Action item
For this exercise, print only the lines from the one containing "assert (0 <= shr_m" through the end of the material below, exactly as given.
*** Given data ***
(* ===== verification/RustFloat.v ===== *)
(** * Rust's [f64] and [f32]

    IEEE-754 binary64 and binary32 as the Standard Library's [spec_float]
    (no NaN payload), with the operations of Rust's language and [core]
    library that the sources use: arithmetic, comparisons, [as] casts,
    [fract], [%], [clamp], [max], [abs] and decimal parsing.  Nothing here
    models a file of the repository: it is the meaning of the primitive type. *)

From Stdlib Require Export SpecFloat.
From S2P Require Import Prelude.

Abbreviation f64 := spec_float (only parsing).
Abbreviation f32 := spec_float (only parsing).

Definition f64_add : f64 -> f64 -> f64 := SFadd 53 1024.
Definition f64_sub : f64 -> f64 -> f64 := SFsub 53 1024.
Definition f64_mul : f64 -> f64 -> f64 := SFmul 53 1024.
Definition f64_div : f64 -> f64 -> f64 := SFdiv 53 1024.
Definition f64_neg (x : f64) : f64 := SFopp x.
Definition f64_abs (x : f64) : f64 := SFabs x.

Definition f64_lt (x y : f64) : bool := SFltb x y.
Definition f64_le (x y : f64) : bool := SFleb x y.
Definition f64_gt (x y : f64) : bool := SFltb y x.
Definition f64_ge (x y : f64) : bool := SFleb y x.
Definition f64_eq (x y : f64) : bool := SFeqb x y.
Definition f64_ne (x y : f64) : bool := negb (SFeqb x y).

Definition f64_is_nan (x : f64) : bool :=
  match x with S754_nan => true | _ => false end.
Definition f64_is_infinite (x : f64) : bool :=
  match x with S754_infinity _ => true | _ => false end.
Definition f64_is_finite (x : f64) : bool :=
  match x with S754_zero _ | S754_finite _ _ _ => true | _ => false end.

(** [n as f64] for an integer [n]: round to nearest, ties to even. *)
Definition f64_of_Z (n : Z) : f64 := binary_normalize 53 1024 n 0 false.
Definition f32_of_Z (n : Z) : f32 := binary_normalize 24 128 n 0 false.

Definition f64_zero : f64 := S754_zero false.
Definition f64_one : f64 := f64_of_Z 1.
Definition f64_max_value : f64 := SFmax_float 53 1024.
Definition f32_max_value : f32 := SFmax_float 24 128.

(** [x as f32] and [x as f64]: re-rounding of a finite value. *)
Definition f32_of_f64 (x : f64) : f32 :=
  match x with S754_finite s m e => binary_round 24 128 s m e | _ => x end.
Definition f64_of_f32 (x : f32) : f64 :=
  match x with S754_finite s m e => binary_round 53 1024 s m e | _ => x end.

Definition f32_div : f32 -> f32 -> f32 := SFdiv 24 128.

(** Integer part of a finite float, towards zero. *)
Definition trunc_Z (s : bool) (m : positive) (e : Z) : Z :=
  cond_Zopp s (if 0 <=? e then Z.shiftl (Zpos m) e else Z.shiftr (Zpos m) (- e)).

(** [x as iN]: saturating, truncating, NaN to 0. *)
Definition f64_as_int (lo hi : Z) (x : f64) : Z :=
  match x with
  | S754_nan | S754_zero _ => 0
  | S754_infinity s => if s then lo else hi
  | S754_finite s m e => Z.max lo (Z.min hi (trunc_Z s m e))
  end.
Definition f64_as_i64 : f64 -> Z := f64_as_int i64_min i64_max.
Definition f64_as_u32 : f64 -> Z := f64_as_int 0 u32_max.

Definition f64_trunc (x : f64) : f64 :=
  match x with
  | S754_finite s m e =>
      match trunc_Z s m e with 0 => S754_zero s | z => f64_of_Z z end
  | _ => x
  end.
Definition f64_fract (x : f64) : f64 := f64_sub x (f64_trunc x).

(** [x % y]: the exact remainder with the sign of [x]. *)
Definition f64_rem (x y : f64) : f64 :=
  match x, y with
  | S754_nan, _ | _, S754_nan | S754_infinity _, _ | _, S754_zero _ => S754_nan
  | _, S754_infinity _ | S754_zero _, _ => x
  | S754_finite sx mx ex, S754_finite _ my ey =>
      let e := Z.min ex ey in
      let r := Z.modulo (Z.shiftl (Zpos mx) (ex - e)) (Z.shiftl (Zpos my) (ey - e)) in
      if r =? 0 then S754_zero sx else binary_normalize 53 1024 (cond_Zopp sx r) e false
  end.

(** [x.clamp(lo, hi)] panics ([None]) unless [lo <= hi]. *)
Definition f64_clamp (x lo hi : f64) : option f64 :=
  if f64_le lo hi then
    let x := if f64_lt x lo then lo else x in
    Some (if f64_gt x hi then hi else x)
  else None.

Definition f64_max (x y : f64) : f64 :=
  if f64_is_nan x then y else if f64_lt x y then y else x.

(** [m / 10^k] correctly rounded: the value of a decimal literal with digits
    [m] and [k] digits after the point. *)
Definition f64_of_decimal (m : Z) (k : nat) : f64 :=
  match m with
  | Zpos p => f64_div (S754_finite false p 0) (S754_finite false (Z.to_pos (10 ^ Z.of_nat k)) 0)
  | _ => S754_zero false
  end.

(** ** Order *)

Lemma Pos_compare_cont_antisym p q :
  Pos.compare_cont Eq q p = CompOpp (Pos.compare_cont Eq p q).
Proof. apply (Pos.compare_antisym p q). Qed.

Lemma SFcompare_antisym x y : SFcompare y x = CompOpp <$> SFcompare x y.
Proof.
  destruct x as [s|s| |s m e], y as [s'|s'| |s' m' e'];
    repeat match goal with b : bool |- _ => destruct b end; try done; simpl.
  all: rewrite (Z.compare_antisym e e'); destruct (e ?= e'); simpl; try done.
  all: by rewrite (Pos_compare_cont_antisym m m'), ?CompOpp_involutive.
Qed.

Lemma SFcompare_refl x : f64_is_nan x = false -> SFcompare x x = Some Eq.
Proof.
  destruct x as [s|s| |s m e]; intros H; try done; try by destruct s.
  simpl. rewrite Z.compare_refl, (Pos.compare_refl m : Pos.compare_cont Eq m m = Eq).
  by destruct s.
Qed.

Lemma SFcompare_total x y :
  f64_is_nan x = false -> f64_is_nan y = false -> is_Some (SFcompare x y).
Proof. destruct x, y; try done; simpl; eauto. Qed.

Lemma f64_le_refl x : f64_is_nan x = false -> f64_le x x = true.
Proof. intros H. unfold f64_le, SFleb. by rewrite SFcompare_refl. Qed.

Lemma f64_not_lt_le x y :
  f64_is_nan x = false -> f64_is_nan y = false -> f64_lt x y = false -> f64_le y x = true.
Proof.
  intros Hx Hy. unfold f64_lt, f64_le, SFltb, SFleb. rewrite (SFcompare_antisym x y).
  destruct (SFcompare_total x y Hx Hy) as [c ->]. by destruct c.
Qed.

Lemma f64_le_not_nan x y : f64_le x y = true -> f64_is_nan x = false /\ f64_is_nan y = false.
Proof. destruct x, y; done. Qed.

Lemma f64_finite_not_nan x : f64_is_finite x = true -> f64_is_nan x = false.
Proof. by destruct x. Qed.

(** Clamping a number between ordered bounds lands between them. *)
Lemma f64_clamp_bounds x lo hi r :
  f64_is_nan x = false -> f64_clamp x lo hi = Some r ->
  f64_le lo r = true /\ f64_le r hi = true.
Proof.
  unfold f64_clamp, f64_gt. intros Hx. destruct (f64_le lo hi) eqn:Hle; [|done].
  destruct (f64_le_not_nan _ _ Hle) as [Hlo Hhi]. intros [= <-].
  destruct (f64_lt x lo) eqn:H1; destruct (SFltb hi _) eqn:H2; split;
    auto using f64_le_refl, f64_not_lt_le.
Qed.

Lemma f64_clamp_finite x lo hi r :
  f64_is_finite lo = true -> f64_is_finite hi = true -> f64_is_nan x = false ->
  f64_clamp x lo hi = Some r -> f64_is_finite r = true.
Proof.
  intros Hlo Hhi Hx. unfold f64_clamp, f64_gt. destruct (f64_le lo hi) eqn:Hle; [|done].
  intros [= <-]. destruct (f64_lt x lo) eqn:H1; destruct (SFltb hi _) eqn:H2; auto.
  destruct x as [| [] | |]; try done.
  - unfold f64_lt, SFltb in H1. destruct lo; done.
  - unfold SFltb in H2. destruct hi as [| | |]; done.
Qed.

Lemma f64_clamp_Some x lo hi : f64_le lo hi = true -> is_Some (f64_clamp x lo hi).
Proof. unfold f64_clamp. intros ->. eauto. Qed.

(** A value already between the bounds is returned as it is. *)
Lemma f64_clamp_id x lo hi :
  f64_le lo hi = true -> f64_lt x lo = false -> f64_gt x hi = false ->
  f64_clamp x lo hi = Some x.
Proof. unfold f64_clamp. by intros -> -> ->. Qed.

(** ** Casts *)

Lemma f64_as_int_range lo hi x : lo <= 0 -> 0 <= hi -> lo <= f64_as_int lo hi x <= hi.
Proof. intros. destruct x as [|[]| |]; simpl; lia. Qed.

Lemma f64_as_u32_range x : is_u32 (f64_as_u32 x).
Proof. unfold is_u32, f64_as_u32. apply f64_as_int_range; unfold u32_max; lia. Qed.

Lemma f64_as_i64_range x : is_i64 (f64_as_i64 x).
Proof. unfold is_i64, f64_as_i64. apply f64_as_int_range; unfold i64_min, i64_max; lia. Qed.
#[export] Hint Resolve f64_as_u32_range f64_as_i64_range : rcd.

(** ** Rounding never produces a NaN *)

Lemma shr_1_nonneg r : 0 <= shr_m r -> 0 <= shr_m (shr_1 r).
Proof. destruct r as [[|[]|] rr ss]; simpl; lia. Qed.

Lemma iter_shr_1_nonneg p r : 0 <= shr_m r -> 0 <= shr_m (SpecFloat.iter_pos shr_1 p r).
Proof. revert r; induction p; intros r Hr; simpl; auto using shr_1_nonneg. Qed.

Lemma shr_fexp_nonneg prec emax m e l r e' :
  0 <= m -> shr_fexp prec emax m e l = (r, e') -> 0 <= shr_m r.
Proof.
  intros Hm. unfold shr_fexp, shr. set (r0 := shr_record_of_loc m l).
  assert (0 <= shr_m r0) by (subst r0; destruct l as [|[]]; done).
  destruct (_ - e); intros [= <- <-]; auto using iter_shr_1_nonneg.
Qed.

Lemma round_nearest_even_nonneg m l : 0 <= m -> 0 <= round_nearest_even m l.
Proof. destruct l as [|[]]; simpl; [lia| |lia..]. destruct (Z.even m); lia. Qed.

Lemma binary_round_aux_not_nan prec emax s m e l :
  0 <= m -> f64_is_nan (binary_round_aux prec emax s m e l) = false.
Proof.
  intros Hm. unfold binary_round_aux.
  destruct (shr_fexp prec emax m e l) as [r e'] eqn:H1.
  apply shr_fexp_nonneg in H1; [|done].
  destruct (shr_fexp _ _ (round_nearest_even _ _) _ _) as [r2 e2] eqn:H2.
  apply shr_fexp_nonneg in H2; [|by apply round_nearest_even_nonneg].
  destruct (shr_m r2); [done|by destruct (_ <=? _)|lia].
Qed.

Lemma binary_round_not_nan prec emax s m e : f64_is_nan (binary_round prec emax s m e) = false.
Proof.
  unfold binary_round. destruct (shl_align _ _ _). by apply binary_round_aux_not_nan.
Qed.

Lemma binary_normalize_not_nan prec emax m e s :
  f64_is_nan (binary_normalize prec emax m e s) = false.
Proof. destruct m; simpl; auto using binary_round_not_nan. Qed.

Lemma f64_of_Z_not_nan n : f64_is_nan (f64_of_Z n) = false.
Proof. apply binary_normalize_not_nan. Qed.

Lemma f64_of_f32_is_nan x : f64_is_nan (f64_of_f32 x) = f64_is_nan x.
Proof. destruct x; simpl; auto using binary_round_not_nan. Qed.
#[export] Hint Resolve f64_of_Z_not_nan : rcd.

Example f64_decimal_3_125 : f64_of_decimal 3125 3 = f64_div (f64_of_Z 25) (f64_of_Z 8).
Proof. reflexivity. Qed.
Example f64_rem_7_5 : f64_rem (f64_of_decimal 75 1) (f64_of_Z 2) = f64_of_decimal 15 1.
Proof. reflexivity. Qed.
*** End of Given data ***
Task output
  assert (0 <= shr_m r0) by (subst r0; destruct l as [|[]]; done).
  destruct (_ - e); intros [= <- <-]; auto using iter_shr_1_nonneg.
Qed.

Lemma round_nearest_even_nonneg m l : 0 <= m -> 0 <= round_nearest_even m l.
Proof. destruct l as [|[]]; simpl; [lia| |lia..]. destruct (Z.even m); lia. Qed.

Lemma binary_round_aux_not_nan prec emax s m e l :
  0 <= m -> f64_is_nan (binary_round_aux prec emax s m e l) = false.
Proof.
  intros Hm. unfold binary_round_aux.
  destruct (shr_fexp prec emax m e l) as [r e'] eqn:H1.
  apply shr_fexp_nonneg in H1; [|done].
  destruct (shr_fexp _ _ (round_nearest_even _ _) _ _) as [r2 e2] eqn:H2.
  apply shr_fexp_nonneg in H2; [|by apply round_nearest_even_nonneg].
  destruct (shr_m r2); [done|by destruct (_ <=? _)|lia].
Qed.

Lemma binary_round_not_nan prec emax s m e : f64_is_nan (binary_round prec emax s m e) = false.
Proof.
  unfold binary_round. destruct (shl_align _ _ _). by apply binary_round_aux_not_nan.
Qed.

Lemma binary_normalize_not_nan prec emax m e s :
  f64_is_nan (binary_normalize prec emax m e s) = false.
Proof. destruct m; simpl; auto using binary_round_not_nan. Qed.

Lemma f64_of_Z_not_nan n : f64_is_nan (f64_of_Z n) = false.
Proof. apply binary_normalize_not_nan. Qed.

Lemma f64_of_f32_is_nan x : f64_is_nan (f64_of_f32 x) = f64_is_nan x.
Proof. destruct x; simpl; auto using binary_round_not_nan. Qed.
#[export] Hint Resolve f64_of_Z_not_nan : rcd.

Example f64_decimal_3_125 : f64_of_decimal 3125 3 = f64_div (f64_of_Z 25) (f64_of_Z 8).
Proof. reflexivity. Qed.
Example f64_rem_7_5 : f64_rem (f64_of_decimal 75 1) (f64_of_Z 2) = f64_of_decimal 15 1.
Proof. reflexivity. Qed.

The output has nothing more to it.